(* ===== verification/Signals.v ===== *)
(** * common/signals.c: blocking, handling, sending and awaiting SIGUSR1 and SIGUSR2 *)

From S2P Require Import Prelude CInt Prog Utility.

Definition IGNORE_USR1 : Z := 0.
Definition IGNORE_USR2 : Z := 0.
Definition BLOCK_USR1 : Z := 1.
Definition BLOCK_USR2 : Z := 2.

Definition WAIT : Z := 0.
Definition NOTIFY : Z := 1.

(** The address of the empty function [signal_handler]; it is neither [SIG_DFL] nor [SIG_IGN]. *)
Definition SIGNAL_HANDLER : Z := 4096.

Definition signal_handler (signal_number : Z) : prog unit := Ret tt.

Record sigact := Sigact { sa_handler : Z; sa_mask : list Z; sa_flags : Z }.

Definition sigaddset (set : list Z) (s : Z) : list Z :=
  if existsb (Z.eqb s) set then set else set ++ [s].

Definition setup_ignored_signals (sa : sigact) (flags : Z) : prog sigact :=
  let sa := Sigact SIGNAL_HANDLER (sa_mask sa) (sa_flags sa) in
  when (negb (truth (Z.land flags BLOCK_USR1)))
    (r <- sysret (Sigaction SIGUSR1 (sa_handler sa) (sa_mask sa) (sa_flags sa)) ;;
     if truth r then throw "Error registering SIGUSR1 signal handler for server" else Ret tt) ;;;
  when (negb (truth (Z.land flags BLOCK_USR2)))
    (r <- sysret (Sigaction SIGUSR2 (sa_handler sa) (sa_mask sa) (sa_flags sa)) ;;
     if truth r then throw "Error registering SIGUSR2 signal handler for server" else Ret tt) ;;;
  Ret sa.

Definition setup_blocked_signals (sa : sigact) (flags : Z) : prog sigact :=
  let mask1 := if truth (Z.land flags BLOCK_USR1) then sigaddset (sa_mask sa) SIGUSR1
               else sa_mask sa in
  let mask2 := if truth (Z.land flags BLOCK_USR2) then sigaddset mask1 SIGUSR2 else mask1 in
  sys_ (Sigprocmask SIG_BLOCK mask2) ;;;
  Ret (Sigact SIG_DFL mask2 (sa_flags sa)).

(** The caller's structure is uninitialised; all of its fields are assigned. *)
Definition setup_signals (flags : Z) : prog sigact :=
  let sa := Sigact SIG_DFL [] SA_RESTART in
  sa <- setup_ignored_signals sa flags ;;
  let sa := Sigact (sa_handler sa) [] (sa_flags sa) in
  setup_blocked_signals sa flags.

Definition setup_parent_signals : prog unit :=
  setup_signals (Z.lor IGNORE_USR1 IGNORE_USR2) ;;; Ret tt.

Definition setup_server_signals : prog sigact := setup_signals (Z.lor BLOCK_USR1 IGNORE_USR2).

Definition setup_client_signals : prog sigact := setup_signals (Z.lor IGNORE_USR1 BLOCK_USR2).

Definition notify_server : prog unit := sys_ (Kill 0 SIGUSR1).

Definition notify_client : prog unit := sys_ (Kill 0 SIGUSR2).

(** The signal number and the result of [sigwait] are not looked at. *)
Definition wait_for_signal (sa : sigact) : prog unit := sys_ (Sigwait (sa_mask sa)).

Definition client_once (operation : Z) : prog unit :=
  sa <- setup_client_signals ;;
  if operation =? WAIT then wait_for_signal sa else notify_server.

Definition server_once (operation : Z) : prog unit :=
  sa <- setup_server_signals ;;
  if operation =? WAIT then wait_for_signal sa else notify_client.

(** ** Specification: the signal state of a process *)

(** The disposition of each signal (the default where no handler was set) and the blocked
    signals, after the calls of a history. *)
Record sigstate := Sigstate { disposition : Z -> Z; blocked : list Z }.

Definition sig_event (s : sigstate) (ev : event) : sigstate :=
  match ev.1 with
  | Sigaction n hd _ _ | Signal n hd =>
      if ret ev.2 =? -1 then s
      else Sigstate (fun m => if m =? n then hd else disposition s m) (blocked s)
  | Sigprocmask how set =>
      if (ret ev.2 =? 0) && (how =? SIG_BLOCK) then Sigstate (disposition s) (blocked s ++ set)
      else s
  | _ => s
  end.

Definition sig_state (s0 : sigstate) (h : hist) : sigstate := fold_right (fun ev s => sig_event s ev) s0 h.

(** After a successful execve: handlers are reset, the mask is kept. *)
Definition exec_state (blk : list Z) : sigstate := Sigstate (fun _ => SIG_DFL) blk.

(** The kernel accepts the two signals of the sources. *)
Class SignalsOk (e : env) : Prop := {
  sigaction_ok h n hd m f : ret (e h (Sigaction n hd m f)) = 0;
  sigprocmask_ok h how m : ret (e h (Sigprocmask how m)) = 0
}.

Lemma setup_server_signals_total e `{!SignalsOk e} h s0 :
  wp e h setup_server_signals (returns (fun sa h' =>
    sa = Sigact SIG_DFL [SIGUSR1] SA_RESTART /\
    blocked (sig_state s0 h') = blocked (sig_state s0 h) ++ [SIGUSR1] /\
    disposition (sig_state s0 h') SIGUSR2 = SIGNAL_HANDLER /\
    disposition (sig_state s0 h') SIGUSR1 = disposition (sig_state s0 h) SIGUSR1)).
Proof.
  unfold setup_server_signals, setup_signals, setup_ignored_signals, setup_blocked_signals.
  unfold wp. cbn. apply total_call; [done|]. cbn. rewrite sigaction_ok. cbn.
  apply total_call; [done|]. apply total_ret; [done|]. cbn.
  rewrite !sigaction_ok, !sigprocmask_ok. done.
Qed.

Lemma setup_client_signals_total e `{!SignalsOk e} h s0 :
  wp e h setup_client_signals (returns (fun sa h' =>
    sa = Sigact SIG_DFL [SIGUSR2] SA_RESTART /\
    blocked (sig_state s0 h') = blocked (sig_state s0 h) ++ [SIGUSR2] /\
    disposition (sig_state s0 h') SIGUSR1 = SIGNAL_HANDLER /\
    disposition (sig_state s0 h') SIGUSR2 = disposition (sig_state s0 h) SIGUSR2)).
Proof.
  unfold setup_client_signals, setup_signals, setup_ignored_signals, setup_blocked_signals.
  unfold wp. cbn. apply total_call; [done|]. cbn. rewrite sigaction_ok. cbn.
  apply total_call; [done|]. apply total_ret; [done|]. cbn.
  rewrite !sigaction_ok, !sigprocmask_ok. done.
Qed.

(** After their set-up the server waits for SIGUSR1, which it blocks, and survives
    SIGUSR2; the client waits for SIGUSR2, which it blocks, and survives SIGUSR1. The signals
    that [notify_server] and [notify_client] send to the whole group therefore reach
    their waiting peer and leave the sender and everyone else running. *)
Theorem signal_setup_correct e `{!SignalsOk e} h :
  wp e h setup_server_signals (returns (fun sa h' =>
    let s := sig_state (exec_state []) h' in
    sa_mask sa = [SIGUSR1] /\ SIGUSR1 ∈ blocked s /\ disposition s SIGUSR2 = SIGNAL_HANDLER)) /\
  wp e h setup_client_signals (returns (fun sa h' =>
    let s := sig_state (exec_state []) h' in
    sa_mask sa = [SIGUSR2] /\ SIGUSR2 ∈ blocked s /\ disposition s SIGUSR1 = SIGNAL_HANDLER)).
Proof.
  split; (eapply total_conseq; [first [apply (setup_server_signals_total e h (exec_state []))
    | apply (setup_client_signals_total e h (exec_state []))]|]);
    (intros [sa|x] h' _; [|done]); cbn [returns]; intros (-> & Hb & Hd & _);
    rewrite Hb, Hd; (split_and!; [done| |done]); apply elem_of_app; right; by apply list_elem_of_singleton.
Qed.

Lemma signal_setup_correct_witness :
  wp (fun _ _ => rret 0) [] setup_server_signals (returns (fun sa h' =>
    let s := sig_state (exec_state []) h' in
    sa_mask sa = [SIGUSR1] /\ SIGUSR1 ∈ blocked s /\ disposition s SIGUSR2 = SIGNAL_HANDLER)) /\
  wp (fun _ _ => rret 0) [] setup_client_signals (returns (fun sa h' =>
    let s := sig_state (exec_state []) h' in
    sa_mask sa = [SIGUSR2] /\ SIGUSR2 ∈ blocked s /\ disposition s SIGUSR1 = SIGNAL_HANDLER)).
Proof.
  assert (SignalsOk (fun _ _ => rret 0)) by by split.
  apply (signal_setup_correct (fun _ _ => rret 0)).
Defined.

· · · ·

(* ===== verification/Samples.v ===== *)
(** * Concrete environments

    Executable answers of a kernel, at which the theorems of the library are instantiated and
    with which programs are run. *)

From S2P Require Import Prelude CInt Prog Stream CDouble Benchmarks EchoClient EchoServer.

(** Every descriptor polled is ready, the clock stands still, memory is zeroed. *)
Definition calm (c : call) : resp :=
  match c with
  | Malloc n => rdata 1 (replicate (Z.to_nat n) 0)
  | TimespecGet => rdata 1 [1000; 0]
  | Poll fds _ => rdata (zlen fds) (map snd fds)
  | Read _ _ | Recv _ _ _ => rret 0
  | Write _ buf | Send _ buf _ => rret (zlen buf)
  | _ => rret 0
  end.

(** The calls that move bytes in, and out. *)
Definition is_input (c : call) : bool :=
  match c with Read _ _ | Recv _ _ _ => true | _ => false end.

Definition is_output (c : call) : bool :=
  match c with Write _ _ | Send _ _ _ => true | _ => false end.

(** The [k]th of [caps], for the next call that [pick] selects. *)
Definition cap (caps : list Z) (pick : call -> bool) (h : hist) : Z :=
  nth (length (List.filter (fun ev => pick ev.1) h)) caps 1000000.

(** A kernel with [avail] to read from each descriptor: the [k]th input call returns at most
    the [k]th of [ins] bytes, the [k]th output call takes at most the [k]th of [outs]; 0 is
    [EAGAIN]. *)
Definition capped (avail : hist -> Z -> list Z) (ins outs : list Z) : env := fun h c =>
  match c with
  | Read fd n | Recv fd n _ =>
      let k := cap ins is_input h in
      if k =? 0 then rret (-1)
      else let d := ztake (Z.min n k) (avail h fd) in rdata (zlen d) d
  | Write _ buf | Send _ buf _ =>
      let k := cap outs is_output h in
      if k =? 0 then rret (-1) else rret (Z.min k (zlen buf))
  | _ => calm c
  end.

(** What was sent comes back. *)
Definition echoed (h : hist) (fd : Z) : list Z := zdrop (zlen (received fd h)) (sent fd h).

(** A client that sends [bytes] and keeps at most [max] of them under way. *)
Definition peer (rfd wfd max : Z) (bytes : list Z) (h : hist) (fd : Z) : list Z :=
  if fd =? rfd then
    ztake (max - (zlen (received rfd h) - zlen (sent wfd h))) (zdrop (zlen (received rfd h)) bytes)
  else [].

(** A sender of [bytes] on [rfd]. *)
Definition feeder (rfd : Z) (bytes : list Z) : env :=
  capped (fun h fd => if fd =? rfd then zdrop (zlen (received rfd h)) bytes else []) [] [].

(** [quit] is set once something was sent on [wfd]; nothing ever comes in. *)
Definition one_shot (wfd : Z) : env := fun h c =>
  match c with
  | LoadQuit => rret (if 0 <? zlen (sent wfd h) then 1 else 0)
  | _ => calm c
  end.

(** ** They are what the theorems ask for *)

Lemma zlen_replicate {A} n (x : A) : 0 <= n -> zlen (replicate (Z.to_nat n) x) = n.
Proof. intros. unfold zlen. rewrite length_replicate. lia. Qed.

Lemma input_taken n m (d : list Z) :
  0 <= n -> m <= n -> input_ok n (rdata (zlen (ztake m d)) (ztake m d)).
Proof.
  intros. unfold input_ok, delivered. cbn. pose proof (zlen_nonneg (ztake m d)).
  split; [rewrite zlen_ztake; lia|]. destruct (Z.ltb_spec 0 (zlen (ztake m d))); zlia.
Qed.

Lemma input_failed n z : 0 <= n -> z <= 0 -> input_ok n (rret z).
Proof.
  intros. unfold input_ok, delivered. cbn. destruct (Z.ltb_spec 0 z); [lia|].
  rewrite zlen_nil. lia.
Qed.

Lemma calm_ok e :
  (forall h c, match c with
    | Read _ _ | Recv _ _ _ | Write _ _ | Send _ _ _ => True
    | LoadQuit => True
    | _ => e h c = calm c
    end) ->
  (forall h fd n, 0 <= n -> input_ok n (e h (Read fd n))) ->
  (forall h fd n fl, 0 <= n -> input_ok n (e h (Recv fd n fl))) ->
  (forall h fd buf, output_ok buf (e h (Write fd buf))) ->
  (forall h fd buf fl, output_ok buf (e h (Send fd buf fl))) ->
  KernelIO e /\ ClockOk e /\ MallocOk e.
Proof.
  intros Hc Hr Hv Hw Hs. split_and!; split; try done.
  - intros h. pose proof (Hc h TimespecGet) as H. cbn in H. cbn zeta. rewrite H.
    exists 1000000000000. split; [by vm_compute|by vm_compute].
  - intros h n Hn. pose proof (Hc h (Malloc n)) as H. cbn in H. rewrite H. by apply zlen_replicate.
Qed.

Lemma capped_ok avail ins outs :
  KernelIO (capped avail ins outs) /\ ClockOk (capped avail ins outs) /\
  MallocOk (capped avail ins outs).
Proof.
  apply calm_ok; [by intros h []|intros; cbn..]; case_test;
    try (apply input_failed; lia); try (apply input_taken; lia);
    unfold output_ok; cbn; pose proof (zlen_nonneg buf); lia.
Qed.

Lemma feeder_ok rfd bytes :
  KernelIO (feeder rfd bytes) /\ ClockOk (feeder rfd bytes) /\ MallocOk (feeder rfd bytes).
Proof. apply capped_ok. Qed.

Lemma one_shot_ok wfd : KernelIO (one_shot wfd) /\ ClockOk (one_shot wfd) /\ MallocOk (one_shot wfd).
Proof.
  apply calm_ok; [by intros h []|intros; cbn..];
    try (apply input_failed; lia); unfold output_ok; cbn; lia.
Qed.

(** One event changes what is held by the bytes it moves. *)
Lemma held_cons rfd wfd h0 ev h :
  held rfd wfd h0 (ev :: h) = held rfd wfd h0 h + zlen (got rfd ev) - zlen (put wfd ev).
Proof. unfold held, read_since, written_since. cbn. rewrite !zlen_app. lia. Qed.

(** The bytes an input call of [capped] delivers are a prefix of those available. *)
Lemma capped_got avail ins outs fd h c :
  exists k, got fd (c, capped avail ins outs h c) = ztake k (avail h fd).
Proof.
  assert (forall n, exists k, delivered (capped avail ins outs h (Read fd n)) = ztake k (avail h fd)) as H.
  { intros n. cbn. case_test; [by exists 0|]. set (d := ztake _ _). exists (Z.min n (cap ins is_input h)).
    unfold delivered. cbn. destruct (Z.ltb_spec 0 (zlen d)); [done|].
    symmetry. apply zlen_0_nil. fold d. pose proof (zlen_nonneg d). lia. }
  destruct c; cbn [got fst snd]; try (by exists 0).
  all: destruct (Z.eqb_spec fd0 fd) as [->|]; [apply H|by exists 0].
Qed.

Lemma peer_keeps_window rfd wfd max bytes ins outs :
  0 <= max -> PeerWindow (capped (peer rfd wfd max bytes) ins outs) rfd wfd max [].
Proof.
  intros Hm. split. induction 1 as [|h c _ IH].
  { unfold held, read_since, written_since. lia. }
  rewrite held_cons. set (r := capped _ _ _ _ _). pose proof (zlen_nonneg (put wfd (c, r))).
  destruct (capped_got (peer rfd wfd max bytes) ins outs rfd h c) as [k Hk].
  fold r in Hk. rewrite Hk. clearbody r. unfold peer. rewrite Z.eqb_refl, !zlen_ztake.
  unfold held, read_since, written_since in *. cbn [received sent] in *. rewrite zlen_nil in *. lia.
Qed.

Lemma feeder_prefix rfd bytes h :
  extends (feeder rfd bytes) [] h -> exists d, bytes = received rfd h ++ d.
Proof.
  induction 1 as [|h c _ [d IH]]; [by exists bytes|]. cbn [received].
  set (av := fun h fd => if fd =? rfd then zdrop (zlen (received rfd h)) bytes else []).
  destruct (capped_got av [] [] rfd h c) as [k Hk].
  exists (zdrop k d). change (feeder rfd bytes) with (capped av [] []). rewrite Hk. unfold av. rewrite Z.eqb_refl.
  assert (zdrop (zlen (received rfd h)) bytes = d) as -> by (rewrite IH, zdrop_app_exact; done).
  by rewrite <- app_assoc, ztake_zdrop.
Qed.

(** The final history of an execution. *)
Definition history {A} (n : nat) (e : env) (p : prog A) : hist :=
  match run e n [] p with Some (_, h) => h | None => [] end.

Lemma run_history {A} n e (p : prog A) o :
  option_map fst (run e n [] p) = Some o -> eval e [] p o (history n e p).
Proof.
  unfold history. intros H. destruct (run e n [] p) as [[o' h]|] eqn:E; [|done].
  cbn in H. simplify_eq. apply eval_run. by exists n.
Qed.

· · · ·

The stretch of entries above that starts with the line containing "(* ===== verification/Signals.v ===== *)" and goes on through the line containing "Definition sigaddset (set" is to be transcribed exactly, and no other line is to be transcribed.

(* ===== verification/Signals.v ===== *)
(** * common/signals.c: blocking, handling, sending and awaiting SIGUSR1 and SIGUSR2 *)

From S2P Require Import Prelude CInt Prog Utility.

Definition IGNORE_USR1 : Z := 0.
Definition IGNORE_USR2 : Z := 0.
Definition BLOCK_USR1 : Z := 1.
Definition BLOCK_USR2 : Z := 2.

Definition WAIT : Z := 0.
Definition NOTIFY : Z := 1.

(** The address of the empty function [signal_handler]; it is neither [SIG_DFL] nor [SIG_IGN]. *)
Definition SIGNAL_HANDLER : Z := 4096.

Definition signal_handler (signal_number : Z) : prog unit := Ret tt.

Record sigact := Sigact { sa_handler : Z; sa_mask : list Z; sa_flags : Z }.

Definition sigaddset (set : list Z) (s : Z) : list Z :=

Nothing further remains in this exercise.